When most people think of estate planning, they think of what will happen to their assets after they die. Estate planning is much more than that, though. Protecting yourself in the event of mental or physical incapacitation is also a very important part of the estate planning process. This is something Pennsylvania residents can do with a legal document known as a power of attorney.
What exactly is a power of attorney? How can I set one up? What happens if I do not have one?
A power of attorney is…
A power of attorney is a document in which a trusted individual is assigned to make decisions for you and handle your affairs in the event that you are unable. There are two basic types of power of attorney: health care and financial. The difference between the two are as follows:
- Health care: A health care power of attorney gives your representative the right to make medical decisions for you — such as what care you will or will not receive.
- Financial: This type of POA gives your personal representative the right to handle all of our financial affairs. He or she will generally have the right to access your bank accounts, pay your bill, pay your taxes and even sell your assets — if deemed necessary.
The health care POA and financial POA can be the same person, or you can assign different people to each role. It all depends on what you feel comfortable doing.
Setting up a power of attorney is really pretty simple. It is a matter of picking the person or persons you wish to act on your behalf, putting their names on the legal document, signing the document with witnesses and a notary present. The hardest part about setting up a POA is in setting limits and documenting wants and wishes.
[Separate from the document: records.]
Lemma finish_frames_ok be isCommit nTruncate w fs gs : knows w fs → hdr_ok (hdr w) → writeLock w ≠ 0 → (∀ i, can_map (conf w) i = true) →
  gs ≠ [] → Forall (frame_ok sz) gs → Z.of_nat (length fs + length gs) + HASHTABLE_NPAGE < 2 ^ 32 →
  ∃ p, finish_frames be isCommit sz nTruncate (f_pgno <$> gs) w =
      Ret (SQLITE_OK, finished be isCommit (Z.of_nat (length (fs ++ gs))) nTruncate p w) ∧
    index_ok p (f_pgno <$> (fs ++ gs)).
Proof.
  intros [Hc (all & Hix & Hle & Hta)] Hh Hl Hm Hne Hgs Hbd. unfold finish_frames.
  destruct (append_frames_ok (wiPages w) all (length fs) (f_pgno <$> gs)) as (p & Hp & Hip); [done|done| |by rewrite length_fmap|by destruct gs|].
  { apply list.Forall_fmap. eapply list.Forall_impl; [exact Hgs|]. intros f Hf. apply Hf. }
  rewrite length_fmap in Hp. rewrite Hta, <- fmap_app in Hip. exists p. split; [|done].
  assert (p ≠ []) as Hpn. { destruct (f_pgno <$> (fs ++ gs)) eqn:E; [|by eapply index_ok_pages]. by destruct fs, gs. }
  erewrite sm_bind_run; [|unfold sm_gets; rewrite Hc].
  2: { assert (append_frames (can_map (conf w)) (Z.of_nat (length fs)) (Z.of_nat (length fs)) (f_pgno <$> gs) (wiPages w) =
         Ret (SQLITE_OK, p, Z.of_nat (length fs + length gs))) as ->; [|done].
       rewrite <- Hp. by apply append_frames_ext. }
  cbn beta iota. erewrite sm_bind_run; [|done]. cbn [Z.eqb SQLITE_OK]. erewrite sm_bind_run; [|done].
  rewrite <- length_app. change (hdr (set_wiPages p w)) with (hdr w). unfold finished.
  set (h := written_hdr isCommit sz (Z.of_nat (length (fs ++ gs))) nTruncate (hdr w)).
  destruct isCommit; [|done].
  erewrite sm_bind_run; [|apply walIndexWriteHdr_ok; [split; apply Hh|done|done]]. done.
Qed.

(** What a call of [sqlite3WalFrames] leaves. *)
Record logged (isCommit : bool) (nTruncate : Z) (w w' : Wal) : Prop := {
  lg_szPage : szPage w' = szPage w;
  lg_nCkpt : nCkpt w' = nCkpt w;
  lg_readLock : readLock w' = readLock w;
  lg_writeLock : writeLock w' = writeLock w;
  lg_conf : conf w' = conf w;
  lg_events : events w' = events w;
  lg_nPage : nPage (hdr w') = if isCommit then nTruncate else nPage (hdr w);
  lg_szPage_hdr : h_szPage (hdr w') = hdr_page_size sz;
  lg_index : if isCommit then shmHdr0 w' = hdr w' ∧ shmHdr1 w' = hdr w' else shmHdr0 w' = shmHdr0 w ∧ shmHdr1 w' = shmHdr1 w }.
A POA does not have unlimited power. An individual in this position must act within reason and follow documented wants and wishes. It is possible to remove from the position a POA who is not making decisions that serve your best interests.
If you do not have one
If you do not have a power of attorney for medical or financial purposes, what happens when you become incapacitated depends on your individual situation. If married, some decisions may be up to your spouse to make. If your spouse and family disagree on what should happen or if you have no spouse, individuals interested in handling your affairs may need to take the matter to court for a judge to weigh in on the situation.
So, do you need a power of attorney? It is a personal choice, but at the end of the day, having a POA in your arsenal is better than not having one.